"""

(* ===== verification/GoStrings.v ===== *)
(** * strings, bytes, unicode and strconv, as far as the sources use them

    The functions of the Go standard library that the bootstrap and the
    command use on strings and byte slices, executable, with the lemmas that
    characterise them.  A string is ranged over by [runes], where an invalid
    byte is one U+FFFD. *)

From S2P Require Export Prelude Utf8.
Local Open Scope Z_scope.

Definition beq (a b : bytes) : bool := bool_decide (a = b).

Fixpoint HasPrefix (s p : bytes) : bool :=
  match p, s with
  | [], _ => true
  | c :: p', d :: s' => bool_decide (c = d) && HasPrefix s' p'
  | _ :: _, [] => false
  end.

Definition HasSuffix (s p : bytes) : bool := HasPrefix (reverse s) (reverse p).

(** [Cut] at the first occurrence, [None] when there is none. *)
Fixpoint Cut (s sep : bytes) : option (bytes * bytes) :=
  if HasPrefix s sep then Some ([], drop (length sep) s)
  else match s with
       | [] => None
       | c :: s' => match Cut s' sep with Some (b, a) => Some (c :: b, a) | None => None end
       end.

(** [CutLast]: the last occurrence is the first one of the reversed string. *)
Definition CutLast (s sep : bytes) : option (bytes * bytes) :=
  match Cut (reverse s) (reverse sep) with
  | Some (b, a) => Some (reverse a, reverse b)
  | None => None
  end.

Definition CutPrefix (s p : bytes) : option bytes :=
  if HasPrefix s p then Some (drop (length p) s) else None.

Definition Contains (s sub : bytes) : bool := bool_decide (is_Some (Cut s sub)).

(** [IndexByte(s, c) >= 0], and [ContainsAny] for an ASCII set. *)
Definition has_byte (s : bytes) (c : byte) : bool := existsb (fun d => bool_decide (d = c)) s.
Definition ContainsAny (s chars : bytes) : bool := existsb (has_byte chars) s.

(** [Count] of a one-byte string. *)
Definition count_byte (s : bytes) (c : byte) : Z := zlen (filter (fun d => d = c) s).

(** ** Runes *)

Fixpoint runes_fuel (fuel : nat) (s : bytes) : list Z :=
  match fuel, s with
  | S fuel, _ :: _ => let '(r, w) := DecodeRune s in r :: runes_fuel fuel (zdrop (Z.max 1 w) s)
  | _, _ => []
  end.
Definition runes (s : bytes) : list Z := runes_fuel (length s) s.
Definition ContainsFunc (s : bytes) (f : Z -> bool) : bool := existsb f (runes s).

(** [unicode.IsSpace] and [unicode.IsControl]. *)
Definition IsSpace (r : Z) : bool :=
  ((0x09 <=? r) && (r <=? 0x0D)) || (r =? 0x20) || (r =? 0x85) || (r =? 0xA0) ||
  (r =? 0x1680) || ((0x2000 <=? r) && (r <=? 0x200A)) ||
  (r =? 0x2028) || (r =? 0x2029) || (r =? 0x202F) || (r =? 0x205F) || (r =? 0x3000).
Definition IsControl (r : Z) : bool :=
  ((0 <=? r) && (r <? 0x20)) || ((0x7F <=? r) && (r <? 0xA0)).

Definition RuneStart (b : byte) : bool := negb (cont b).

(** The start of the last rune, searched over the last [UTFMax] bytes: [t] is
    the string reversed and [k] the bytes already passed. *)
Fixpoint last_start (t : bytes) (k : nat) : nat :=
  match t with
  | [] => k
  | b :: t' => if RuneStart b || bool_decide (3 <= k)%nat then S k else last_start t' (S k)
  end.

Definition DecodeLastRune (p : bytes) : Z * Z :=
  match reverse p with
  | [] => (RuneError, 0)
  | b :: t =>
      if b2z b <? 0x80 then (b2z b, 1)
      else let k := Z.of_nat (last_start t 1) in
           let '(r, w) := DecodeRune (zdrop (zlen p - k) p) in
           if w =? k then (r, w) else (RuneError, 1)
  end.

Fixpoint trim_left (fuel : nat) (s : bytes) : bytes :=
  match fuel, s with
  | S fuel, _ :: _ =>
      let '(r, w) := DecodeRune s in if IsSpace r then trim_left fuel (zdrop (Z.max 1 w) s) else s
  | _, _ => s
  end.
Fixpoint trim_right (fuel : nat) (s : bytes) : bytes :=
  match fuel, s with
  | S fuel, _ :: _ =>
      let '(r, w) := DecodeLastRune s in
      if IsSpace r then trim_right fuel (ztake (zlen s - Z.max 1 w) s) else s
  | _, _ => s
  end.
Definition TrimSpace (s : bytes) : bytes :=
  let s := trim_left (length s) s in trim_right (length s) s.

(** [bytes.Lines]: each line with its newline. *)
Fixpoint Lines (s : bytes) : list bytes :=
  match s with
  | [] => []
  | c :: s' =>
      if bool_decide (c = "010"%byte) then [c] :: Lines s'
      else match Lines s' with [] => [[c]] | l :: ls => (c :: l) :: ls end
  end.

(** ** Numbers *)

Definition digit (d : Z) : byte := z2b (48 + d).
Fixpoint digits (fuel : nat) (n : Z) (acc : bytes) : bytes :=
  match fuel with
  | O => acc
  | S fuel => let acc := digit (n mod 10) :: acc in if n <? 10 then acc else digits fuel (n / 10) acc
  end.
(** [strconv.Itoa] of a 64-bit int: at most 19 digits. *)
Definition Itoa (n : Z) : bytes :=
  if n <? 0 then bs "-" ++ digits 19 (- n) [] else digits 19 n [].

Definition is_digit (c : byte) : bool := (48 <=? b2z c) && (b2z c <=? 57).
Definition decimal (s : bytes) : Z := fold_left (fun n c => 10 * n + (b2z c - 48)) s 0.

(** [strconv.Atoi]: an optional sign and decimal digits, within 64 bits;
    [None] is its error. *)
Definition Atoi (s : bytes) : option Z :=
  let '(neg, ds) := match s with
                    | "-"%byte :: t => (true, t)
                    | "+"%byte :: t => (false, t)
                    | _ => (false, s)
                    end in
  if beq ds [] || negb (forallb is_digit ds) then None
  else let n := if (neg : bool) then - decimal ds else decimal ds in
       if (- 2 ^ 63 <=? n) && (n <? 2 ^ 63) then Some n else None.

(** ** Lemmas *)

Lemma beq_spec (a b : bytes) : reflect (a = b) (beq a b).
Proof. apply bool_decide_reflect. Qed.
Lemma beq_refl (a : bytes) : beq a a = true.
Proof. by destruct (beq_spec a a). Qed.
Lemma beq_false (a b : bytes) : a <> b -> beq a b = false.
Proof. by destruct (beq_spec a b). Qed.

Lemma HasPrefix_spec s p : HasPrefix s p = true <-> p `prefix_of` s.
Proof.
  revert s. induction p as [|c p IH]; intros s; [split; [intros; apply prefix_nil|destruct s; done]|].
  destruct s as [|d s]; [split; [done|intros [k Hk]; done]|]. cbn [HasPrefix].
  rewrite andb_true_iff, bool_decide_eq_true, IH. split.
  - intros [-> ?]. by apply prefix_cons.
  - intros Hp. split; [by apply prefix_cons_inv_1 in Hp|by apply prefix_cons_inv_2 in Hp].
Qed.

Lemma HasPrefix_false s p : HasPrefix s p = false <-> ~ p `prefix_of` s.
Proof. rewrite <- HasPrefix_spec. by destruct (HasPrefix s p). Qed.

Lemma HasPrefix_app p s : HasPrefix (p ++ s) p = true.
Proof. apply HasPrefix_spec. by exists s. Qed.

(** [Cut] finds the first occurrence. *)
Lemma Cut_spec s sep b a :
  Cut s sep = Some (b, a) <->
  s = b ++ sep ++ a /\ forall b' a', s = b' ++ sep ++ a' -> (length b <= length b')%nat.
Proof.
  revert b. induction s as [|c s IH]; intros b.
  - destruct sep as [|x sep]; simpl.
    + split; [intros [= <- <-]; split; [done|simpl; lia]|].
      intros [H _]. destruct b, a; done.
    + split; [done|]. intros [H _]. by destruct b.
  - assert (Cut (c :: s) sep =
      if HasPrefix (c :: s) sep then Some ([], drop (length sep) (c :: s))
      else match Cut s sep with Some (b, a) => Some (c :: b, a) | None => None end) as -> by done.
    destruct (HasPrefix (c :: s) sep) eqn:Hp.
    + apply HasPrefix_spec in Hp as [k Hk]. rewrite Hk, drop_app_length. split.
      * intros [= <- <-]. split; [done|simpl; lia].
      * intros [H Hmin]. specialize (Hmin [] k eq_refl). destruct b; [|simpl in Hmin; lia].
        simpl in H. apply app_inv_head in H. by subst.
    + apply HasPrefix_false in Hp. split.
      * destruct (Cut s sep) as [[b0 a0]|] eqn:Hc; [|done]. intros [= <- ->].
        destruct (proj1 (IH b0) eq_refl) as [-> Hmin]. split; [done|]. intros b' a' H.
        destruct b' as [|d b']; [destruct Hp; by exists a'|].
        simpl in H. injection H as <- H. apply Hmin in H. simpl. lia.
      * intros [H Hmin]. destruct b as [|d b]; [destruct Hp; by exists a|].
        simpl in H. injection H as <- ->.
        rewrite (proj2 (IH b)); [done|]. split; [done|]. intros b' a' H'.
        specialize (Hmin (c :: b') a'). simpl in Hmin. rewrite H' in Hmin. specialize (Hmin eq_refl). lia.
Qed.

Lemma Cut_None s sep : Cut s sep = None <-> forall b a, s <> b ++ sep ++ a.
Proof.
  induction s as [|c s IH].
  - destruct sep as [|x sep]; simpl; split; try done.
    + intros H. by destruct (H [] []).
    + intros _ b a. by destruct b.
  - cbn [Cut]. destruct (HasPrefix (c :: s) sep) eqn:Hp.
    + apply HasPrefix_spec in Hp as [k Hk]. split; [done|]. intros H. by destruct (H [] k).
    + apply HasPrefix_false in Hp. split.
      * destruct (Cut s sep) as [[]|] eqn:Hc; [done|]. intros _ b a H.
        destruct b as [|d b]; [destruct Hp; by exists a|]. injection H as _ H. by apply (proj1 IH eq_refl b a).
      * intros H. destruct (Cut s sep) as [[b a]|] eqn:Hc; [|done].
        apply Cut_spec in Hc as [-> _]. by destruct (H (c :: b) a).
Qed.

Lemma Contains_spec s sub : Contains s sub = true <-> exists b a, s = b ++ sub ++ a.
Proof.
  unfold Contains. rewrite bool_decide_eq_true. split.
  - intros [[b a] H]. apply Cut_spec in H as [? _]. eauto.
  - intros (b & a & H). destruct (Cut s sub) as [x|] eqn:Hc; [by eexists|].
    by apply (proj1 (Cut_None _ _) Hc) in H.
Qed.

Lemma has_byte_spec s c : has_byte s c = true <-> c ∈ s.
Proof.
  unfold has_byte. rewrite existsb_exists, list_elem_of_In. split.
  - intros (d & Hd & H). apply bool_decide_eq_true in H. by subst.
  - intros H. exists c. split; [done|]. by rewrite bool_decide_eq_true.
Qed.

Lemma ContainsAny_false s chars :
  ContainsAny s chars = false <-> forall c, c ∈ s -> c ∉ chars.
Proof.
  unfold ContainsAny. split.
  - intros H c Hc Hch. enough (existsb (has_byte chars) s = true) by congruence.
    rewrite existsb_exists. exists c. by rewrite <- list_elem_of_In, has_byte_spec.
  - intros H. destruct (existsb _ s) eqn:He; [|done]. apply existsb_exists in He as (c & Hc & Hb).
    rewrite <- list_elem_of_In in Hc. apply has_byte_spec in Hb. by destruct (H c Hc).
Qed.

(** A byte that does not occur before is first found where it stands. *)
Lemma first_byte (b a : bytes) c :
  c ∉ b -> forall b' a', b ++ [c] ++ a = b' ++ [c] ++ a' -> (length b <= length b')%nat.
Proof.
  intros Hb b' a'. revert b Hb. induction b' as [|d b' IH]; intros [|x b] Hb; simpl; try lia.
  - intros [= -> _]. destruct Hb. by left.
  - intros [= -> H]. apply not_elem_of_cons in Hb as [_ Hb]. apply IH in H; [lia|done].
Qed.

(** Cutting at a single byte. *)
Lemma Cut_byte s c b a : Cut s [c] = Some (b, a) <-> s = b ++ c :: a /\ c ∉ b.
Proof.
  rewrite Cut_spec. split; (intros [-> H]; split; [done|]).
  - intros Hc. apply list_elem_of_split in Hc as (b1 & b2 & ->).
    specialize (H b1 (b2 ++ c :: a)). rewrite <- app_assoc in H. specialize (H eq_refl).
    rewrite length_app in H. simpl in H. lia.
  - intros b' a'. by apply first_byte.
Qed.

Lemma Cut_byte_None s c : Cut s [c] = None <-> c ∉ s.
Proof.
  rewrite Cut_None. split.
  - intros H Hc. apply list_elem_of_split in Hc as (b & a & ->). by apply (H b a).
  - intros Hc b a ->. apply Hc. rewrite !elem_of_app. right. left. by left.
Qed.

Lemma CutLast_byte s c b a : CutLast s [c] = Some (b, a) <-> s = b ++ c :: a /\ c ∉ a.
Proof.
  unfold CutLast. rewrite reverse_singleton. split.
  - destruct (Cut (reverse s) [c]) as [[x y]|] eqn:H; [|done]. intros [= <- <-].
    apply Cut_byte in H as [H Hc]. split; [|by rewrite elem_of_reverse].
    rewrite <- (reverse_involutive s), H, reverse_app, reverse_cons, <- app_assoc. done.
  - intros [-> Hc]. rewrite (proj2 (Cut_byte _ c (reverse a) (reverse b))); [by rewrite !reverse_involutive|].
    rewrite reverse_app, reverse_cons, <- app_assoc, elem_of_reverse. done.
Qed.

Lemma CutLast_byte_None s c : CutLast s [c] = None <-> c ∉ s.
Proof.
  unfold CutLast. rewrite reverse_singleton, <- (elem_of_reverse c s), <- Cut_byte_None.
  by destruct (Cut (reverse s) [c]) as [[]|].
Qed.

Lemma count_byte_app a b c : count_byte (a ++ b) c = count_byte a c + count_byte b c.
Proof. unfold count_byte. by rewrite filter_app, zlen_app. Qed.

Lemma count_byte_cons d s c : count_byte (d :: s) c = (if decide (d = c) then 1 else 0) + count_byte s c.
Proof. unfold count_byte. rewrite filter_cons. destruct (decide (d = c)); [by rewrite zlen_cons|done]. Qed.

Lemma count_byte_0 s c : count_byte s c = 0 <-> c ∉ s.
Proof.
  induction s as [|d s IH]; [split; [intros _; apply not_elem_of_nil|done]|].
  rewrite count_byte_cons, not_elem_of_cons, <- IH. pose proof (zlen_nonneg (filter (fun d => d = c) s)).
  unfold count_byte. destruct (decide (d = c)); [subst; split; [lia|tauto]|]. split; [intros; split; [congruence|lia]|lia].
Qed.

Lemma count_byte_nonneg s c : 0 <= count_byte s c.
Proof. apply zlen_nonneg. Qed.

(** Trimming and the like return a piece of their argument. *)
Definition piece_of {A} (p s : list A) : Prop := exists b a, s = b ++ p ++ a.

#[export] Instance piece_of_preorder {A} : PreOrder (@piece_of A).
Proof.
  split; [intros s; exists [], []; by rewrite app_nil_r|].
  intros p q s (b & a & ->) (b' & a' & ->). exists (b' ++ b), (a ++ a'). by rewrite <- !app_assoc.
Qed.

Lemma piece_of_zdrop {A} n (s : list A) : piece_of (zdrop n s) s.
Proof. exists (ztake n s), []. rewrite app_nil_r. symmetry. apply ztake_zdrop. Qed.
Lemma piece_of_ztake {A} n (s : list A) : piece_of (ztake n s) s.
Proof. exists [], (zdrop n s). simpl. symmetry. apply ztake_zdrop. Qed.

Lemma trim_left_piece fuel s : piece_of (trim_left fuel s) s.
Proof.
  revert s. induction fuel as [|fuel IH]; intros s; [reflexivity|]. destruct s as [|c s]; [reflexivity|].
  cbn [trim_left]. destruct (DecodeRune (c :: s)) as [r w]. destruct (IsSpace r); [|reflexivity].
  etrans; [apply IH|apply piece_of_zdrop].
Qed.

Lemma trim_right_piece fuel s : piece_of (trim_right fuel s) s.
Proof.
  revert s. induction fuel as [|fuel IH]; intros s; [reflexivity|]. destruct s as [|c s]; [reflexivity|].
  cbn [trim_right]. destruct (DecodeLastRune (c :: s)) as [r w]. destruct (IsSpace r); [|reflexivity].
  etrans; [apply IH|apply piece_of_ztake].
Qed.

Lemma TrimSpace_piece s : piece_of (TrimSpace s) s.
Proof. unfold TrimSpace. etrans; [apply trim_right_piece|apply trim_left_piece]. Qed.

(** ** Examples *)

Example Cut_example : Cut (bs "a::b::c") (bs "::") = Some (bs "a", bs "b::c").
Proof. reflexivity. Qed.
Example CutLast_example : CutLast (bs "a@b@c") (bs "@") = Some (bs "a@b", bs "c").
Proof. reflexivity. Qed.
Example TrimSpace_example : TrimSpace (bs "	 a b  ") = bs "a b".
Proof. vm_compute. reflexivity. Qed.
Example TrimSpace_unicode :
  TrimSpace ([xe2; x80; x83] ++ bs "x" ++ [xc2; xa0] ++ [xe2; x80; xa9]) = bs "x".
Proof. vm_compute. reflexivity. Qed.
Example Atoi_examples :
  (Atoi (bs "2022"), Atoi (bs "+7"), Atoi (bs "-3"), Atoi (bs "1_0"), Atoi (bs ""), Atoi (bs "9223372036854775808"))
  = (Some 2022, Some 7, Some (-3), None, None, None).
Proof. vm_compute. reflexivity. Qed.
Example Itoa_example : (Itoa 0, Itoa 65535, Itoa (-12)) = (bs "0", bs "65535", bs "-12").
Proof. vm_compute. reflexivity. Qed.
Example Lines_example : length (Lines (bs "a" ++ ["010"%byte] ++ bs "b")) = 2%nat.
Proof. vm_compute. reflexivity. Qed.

"""

> _Try it_
The lines you need are those with the word "injection"; list them from the entries.

> _Response to this task_
        simpl in H. injection H as <- H. apply Hmin in H. simpl. lia.
        simpl in H. injection H as <- ->.
        destruct b as [|d b]; [destruct Hp; by exists a|]. injection H as _ H. by apply (proj1 IH eq_refl b a).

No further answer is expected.